> [REQUIREMENT]:
In the entries that follow, which lines hold the string "whole"? List them.

> [AVAILABLE DATA]:
Start of Block

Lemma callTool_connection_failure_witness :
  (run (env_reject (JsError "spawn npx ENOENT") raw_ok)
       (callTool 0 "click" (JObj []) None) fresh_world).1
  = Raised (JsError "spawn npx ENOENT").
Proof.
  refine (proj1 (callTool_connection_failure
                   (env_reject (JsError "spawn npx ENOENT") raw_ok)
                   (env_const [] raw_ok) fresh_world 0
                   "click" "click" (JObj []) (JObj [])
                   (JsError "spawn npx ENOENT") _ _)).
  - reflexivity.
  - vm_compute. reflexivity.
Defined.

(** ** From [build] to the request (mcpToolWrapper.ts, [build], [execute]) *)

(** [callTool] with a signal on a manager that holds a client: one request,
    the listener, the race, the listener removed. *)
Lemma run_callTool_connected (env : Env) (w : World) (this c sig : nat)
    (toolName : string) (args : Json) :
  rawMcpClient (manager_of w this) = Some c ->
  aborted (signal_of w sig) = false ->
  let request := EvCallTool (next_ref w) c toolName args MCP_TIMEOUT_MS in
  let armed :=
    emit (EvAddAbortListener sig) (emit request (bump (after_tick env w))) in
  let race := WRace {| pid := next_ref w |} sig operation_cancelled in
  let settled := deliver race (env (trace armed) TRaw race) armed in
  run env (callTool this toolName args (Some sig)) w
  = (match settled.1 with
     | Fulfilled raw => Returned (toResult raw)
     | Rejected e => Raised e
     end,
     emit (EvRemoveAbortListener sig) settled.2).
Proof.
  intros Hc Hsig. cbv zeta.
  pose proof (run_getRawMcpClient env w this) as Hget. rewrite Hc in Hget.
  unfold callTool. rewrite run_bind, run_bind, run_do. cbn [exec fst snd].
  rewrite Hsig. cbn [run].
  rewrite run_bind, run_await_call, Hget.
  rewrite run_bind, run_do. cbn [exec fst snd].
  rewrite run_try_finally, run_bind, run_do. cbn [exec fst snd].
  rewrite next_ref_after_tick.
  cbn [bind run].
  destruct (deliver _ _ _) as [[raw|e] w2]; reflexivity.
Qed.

End of Block
Start of Block

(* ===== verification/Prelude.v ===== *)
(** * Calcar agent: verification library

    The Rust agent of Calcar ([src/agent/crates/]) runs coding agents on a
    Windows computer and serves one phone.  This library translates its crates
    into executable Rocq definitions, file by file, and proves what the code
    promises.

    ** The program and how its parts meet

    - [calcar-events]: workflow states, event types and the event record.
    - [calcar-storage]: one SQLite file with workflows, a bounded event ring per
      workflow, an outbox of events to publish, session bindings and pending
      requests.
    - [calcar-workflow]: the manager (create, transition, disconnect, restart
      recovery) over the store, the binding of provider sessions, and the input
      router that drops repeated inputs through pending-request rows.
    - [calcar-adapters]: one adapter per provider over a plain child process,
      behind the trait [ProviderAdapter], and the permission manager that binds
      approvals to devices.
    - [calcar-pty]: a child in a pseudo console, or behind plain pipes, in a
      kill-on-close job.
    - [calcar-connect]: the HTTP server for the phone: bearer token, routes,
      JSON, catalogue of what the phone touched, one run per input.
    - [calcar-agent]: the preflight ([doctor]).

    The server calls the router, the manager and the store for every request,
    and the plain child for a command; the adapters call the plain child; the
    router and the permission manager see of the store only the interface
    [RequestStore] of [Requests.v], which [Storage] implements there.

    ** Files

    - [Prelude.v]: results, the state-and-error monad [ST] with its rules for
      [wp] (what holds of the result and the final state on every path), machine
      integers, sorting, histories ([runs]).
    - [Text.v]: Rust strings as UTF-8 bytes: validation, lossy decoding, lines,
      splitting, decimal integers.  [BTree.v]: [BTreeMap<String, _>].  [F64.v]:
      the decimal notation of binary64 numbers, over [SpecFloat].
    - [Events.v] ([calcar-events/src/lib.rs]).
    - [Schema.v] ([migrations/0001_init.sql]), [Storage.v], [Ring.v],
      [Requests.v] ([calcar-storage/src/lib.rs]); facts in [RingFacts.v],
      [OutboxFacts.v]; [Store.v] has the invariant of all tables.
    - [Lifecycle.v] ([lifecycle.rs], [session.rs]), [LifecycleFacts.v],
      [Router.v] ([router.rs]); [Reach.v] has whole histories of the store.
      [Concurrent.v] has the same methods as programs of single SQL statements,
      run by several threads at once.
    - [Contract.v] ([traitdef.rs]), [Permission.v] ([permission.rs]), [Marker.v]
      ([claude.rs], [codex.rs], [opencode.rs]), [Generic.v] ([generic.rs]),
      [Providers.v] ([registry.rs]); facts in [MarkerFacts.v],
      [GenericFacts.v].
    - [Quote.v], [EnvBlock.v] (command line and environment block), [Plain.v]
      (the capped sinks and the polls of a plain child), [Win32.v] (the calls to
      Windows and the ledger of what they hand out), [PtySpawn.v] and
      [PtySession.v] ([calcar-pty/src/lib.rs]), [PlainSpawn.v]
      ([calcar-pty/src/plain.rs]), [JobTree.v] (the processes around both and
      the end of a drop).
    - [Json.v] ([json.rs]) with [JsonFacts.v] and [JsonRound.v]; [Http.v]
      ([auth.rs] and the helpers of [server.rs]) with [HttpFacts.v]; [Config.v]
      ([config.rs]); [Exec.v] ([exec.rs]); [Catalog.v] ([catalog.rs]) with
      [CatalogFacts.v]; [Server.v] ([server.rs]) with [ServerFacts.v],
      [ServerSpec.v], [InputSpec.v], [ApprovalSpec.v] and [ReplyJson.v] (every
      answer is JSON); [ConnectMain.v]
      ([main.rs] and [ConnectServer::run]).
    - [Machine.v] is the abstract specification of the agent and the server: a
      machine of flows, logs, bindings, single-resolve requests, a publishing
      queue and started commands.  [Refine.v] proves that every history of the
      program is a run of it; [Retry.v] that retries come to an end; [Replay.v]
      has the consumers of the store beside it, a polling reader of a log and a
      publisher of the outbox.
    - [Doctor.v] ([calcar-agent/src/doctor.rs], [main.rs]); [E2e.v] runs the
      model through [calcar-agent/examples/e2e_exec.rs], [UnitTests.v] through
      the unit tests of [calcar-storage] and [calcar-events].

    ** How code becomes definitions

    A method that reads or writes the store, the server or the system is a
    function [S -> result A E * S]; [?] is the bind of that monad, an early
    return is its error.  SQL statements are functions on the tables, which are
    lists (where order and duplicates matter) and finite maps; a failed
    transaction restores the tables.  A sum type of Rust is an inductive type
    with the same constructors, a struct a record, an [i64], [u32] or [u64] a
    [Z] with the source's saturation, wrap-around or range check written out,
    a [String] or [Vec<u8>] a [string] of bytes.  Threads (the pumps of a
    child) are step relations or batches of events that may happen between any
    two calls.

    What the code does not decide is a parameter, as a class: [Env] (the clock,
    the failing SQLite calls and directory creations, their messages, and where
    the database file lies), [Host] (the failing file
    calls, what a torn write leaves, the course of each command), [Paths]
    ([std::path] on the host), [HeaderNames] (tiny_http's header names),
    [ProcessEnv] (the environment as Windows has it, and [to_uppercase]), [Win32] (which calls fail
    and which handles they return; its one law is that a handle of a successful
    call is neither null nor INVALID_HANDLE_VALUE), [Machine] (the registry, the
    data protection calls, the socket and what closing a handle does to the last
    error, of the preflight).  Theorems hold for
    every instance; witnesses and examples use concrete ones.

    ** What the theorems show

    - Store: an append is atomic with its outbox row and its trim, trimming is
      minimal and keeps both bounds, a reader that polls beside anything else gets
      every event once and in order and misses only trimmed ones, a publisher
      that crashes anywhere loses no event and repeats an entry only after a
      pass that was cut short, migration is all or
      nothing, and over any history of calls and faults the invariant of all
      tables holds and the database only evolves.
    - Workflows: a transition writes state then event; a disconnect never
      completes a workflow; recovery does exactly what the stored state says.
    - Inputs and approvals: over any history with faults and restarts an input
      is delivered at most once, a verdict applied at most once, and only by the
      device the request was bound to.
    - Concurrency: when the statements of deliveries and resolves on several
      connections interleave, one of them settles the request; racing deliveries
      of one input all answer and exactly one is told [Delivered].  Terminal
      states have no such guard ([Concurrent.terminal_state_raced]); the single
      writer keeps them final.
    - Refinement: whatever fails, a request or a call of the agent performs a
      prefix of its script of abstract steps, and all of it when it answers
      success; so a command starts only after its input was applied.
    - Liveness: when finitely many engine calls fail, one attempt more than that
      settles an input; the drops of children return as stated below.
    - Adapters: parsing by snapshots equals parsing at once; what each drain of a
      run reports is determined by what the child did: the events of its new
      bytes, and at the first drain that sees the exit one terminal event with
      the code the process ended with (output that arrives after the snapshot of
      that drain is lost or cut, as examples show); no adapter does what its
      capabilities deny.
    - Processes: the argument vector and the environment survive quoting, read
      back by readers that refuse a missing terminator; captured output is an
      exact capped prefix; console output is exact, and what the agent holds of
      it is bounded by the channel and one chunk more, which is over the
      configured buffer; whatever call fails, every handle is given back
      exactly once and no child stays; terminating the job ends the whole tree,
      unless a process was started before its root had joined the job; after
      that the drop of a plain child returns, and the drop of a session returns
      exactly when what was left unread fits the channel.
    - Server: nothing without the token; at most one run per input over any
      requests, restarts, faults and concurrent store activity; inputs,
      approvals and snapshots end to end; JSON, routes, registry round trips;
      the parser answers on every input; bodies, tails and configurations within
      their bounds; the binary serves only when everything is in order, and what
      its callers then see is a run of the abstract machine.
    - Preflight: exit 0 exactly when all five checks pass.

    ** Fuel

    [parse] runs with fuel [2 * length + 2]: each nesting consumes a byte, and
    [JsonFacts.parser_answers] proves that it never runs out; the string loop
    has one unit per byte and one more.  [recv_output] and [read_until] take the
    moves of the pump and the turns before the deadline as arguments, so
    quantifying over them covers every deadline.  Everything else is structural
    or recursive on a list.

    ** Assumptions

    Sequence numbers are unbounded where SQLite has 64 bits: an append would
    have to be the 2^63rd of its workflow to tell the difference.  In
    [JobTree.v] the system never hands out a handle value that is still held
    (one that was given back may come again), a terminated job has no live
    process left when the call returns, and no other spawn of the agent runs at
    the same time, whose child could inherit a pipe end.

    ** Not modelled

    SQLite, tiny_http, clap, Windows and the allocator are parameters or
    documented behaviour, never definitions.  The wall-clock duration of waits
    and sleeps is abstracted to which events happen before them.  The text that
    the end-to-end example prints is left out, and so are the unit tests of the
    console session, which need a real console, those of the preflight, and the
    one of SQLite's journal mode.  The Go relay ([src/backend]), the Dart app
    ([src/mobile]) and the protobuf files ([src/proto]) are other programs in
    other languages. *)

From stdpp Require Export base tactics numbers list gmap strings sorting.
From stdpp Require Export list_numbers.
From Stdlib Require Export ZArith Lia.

End of Block

> [EXERCISE SOLUTION]:
      [Router.v] ([router.rs]); [Reach.v] has whole histories of the store.
      exactly once and no child stays; terminating the job ends the whole tree,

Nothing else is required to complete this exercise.